*TASK DIRECTIONS*.
Reproduce exactly, from the data that follows, the line with "From S2P Require Import Database", the line with "(** ** One creation *)", and every line that lies between them.

*DATA TO EXAMINE*.
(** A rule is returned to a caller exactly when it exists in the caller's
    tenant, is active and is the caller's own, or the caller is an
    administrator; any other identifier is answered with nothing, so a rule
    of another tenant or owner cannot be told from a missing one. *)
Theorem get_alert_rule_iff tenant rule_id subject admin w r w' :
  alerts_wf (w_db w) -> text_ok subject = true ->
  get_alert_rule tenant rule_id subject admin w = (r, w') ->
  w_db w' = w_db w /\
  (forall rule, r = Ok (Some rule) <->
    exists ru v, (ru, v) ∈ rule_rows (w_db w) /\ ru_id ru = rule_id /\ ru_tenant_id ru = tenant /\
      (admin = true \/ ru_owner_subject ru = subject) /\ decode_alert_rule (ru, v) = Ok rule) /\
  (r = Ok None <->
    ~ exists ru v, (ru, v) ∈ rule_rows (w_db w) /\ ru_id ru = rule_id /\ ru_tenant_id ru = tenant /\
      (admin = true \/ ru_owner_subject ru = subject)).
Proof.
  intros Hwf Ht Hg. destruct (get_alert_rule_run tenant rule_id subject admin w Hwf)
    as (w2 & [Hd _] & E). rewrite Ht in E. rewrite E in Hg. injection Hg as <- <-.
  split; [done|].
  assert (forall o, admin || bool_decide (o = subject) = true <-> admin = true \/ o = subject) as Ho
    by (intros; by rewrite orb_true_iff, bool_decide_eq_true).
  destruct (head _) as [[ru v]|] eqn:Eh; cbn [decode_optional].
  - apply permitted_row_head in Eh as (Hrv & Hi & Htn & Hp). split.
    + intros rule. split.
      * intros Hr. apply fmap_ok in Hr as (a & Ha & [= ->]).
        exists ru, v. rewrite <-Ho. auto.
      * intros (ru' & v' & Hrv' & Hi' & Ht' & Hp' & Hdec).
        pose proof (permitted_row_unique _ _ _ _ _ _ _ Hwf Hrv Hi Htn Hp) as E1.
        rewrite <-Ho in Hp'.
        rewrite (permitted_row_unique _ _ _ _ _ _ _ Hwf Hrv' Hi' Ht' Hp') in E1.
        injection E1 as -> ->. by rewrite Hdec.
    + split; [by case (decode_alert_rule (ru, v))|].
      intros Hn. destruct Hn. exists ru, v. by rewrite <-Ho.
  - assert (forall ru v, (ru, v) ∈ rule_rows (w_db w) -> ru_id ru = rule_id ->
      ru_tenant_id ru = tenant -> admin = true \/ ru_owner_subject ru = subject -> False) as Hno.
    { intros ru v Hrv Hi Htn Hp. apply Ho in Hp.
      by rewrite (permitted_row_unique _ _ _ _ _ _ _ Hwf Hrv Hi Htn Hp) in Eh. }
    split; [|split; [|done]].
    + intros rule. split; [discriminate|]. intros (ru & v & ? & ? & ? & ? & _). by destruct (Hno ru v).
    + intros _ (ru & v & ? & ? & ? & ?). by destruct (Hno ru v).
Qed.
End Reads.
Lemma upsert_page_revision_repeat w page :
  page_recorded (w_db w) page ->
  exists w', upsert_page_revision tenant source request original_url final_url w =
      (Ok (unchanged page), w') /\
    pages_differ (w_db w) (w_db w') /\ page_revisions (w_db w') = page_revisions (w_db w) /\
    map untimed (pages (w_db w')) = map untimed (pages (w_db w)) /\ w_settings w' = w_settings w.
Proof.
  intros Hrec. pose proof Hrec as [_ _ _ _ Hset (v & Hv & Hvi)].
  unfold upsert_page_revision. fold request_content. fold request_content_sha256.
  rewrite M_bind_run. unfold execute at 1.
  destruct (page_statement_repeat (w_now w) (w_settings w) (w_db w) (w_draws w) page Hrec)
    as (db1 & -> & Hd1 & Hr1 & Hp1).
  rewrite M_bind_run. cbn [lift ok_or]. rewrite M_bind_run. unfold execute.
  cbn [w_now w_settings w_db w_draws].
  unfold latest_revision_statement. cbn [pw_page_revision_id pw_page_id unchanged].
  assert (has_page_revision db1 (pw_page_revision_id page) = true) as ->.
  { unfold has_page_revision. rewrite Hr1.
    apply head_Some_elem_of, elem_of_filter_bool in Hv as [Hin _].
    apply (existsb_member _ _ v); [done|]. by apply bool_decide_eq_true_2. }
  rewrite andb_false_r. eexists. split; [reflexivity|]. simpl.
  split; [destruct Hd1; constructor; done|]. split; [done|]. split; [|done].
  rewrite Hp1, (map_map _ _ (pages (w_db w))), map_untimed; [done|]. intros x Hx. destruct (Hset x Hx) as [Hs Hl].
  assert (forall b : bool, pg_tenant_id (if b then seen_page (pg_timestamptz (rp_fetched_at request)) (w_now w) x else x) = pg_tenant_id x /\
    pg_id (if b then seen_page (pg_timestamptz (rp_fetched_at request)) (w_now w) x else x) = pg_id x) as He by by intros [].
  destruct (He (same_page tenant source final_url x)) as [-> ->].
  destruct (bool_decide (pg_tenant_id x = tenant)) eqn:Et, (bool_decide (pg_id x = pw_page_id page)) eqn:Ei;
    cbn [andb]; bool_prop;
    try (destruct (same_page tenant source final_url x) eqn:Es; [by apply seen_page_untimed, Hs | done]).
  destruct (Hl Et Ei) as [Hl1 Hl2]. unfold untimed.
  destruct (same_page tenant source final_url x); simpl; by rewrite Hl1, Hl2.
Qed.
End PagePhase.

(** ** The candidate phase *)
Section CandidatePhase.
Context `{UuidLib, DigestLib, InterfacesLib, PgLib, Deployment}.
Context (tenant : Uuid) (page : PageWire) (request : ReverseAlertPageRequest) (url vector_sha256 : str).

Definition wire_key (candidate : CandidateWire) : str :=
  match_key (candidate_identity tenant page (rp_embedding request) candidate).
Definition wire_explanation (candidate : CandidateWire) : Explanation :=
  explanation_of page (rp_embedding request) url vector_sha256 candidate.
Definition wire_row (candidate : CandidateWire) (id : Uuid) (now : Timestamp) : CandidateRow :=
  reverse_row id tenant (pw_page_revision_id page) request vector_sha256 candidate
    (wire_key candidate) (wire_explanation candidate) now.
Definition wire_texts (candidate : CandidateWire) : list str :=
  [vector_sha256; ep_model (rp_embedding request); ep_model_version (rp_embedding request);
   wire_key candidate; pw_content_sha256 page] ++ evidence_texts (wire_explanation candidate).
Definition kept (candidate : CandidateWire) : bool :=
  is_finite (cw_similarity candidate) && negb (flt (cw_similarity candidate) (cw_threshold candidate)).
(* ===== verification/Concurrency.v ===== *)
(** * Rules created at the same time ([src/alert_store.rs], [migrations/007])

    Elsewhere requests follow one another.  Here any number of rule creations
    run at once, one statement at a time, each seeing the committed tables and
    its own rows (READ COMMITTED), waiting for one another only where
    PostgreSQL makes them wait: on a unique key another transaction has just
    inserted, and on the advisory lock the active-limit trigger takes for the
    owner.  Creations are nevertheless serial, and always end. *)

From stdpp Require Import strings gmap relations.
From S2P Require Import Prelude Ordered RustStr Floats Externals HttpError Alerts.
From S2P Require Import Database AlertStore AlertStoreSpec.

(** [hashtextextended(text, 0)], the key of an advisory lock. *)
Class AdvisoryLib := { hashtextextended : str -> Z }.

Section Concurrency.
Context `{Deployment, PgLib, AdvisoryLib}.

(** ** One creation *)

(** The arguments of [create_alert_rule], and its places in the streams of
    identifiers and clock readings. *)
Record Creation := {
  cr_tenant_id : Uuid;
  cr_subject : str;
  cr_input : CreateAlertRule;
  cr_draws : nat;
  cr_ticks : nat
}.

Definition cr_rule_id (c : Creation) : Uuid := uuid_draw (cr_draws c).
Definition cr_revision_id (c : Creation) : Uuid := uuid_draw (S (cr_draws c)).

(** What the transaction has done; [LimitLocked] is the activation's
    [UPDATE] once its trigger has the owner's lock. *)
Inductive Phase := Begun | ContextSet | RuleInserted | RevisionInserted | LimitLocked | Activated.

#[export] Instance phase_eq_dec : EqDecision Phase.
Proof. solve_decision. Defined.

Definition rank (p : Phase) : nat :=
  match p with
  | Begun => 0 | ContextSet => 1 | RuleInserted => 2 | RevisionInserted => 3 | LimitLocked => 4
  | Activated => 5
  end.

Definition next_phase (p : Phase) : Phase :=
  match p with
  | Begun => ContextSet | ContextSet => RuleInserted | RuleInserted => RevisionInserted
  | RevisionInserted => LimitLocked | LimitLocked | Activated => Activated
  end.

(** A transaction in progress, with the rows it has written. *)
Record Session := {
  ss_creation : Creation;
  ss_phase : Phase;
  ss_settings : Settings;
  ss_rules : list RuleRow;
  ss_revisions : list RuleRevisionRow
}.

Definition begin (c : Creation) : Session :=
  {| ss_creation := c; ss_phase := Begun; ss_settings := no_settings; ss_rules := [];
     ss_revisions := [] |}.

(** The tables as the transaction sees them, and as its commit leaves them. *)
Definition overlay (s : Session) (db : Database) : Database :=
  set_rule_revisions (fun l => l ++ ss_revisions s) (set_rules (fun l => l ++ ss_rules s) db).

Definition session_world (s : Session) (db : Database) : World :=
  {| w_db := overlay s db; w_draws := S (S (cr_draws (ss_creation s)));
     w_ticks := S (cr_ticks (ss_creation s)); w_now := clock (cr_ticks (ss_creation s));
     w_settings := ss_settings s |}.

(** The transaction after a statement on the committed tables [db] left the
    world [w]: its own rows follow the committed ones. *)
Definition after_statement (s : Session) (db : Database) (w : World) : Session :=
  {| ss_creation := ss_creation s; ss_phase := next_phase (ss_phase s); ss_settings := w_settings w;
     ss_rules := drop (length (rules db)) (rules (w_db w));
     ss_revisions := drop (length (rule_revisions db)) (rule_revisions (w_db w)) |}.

*EXERCISE RESULT*.
From S2P Require Import Database AlertStore AlertStoreSpec.

(** [hashtextextended(text, 0)], the key of an advisory lock. *)
Class AdvisoryLib := { hashtextextended : str -> Z }.

Section Concurrency.
Context `{Deployment, PgLib, AdvisoryLib}.

(** ** One creation *)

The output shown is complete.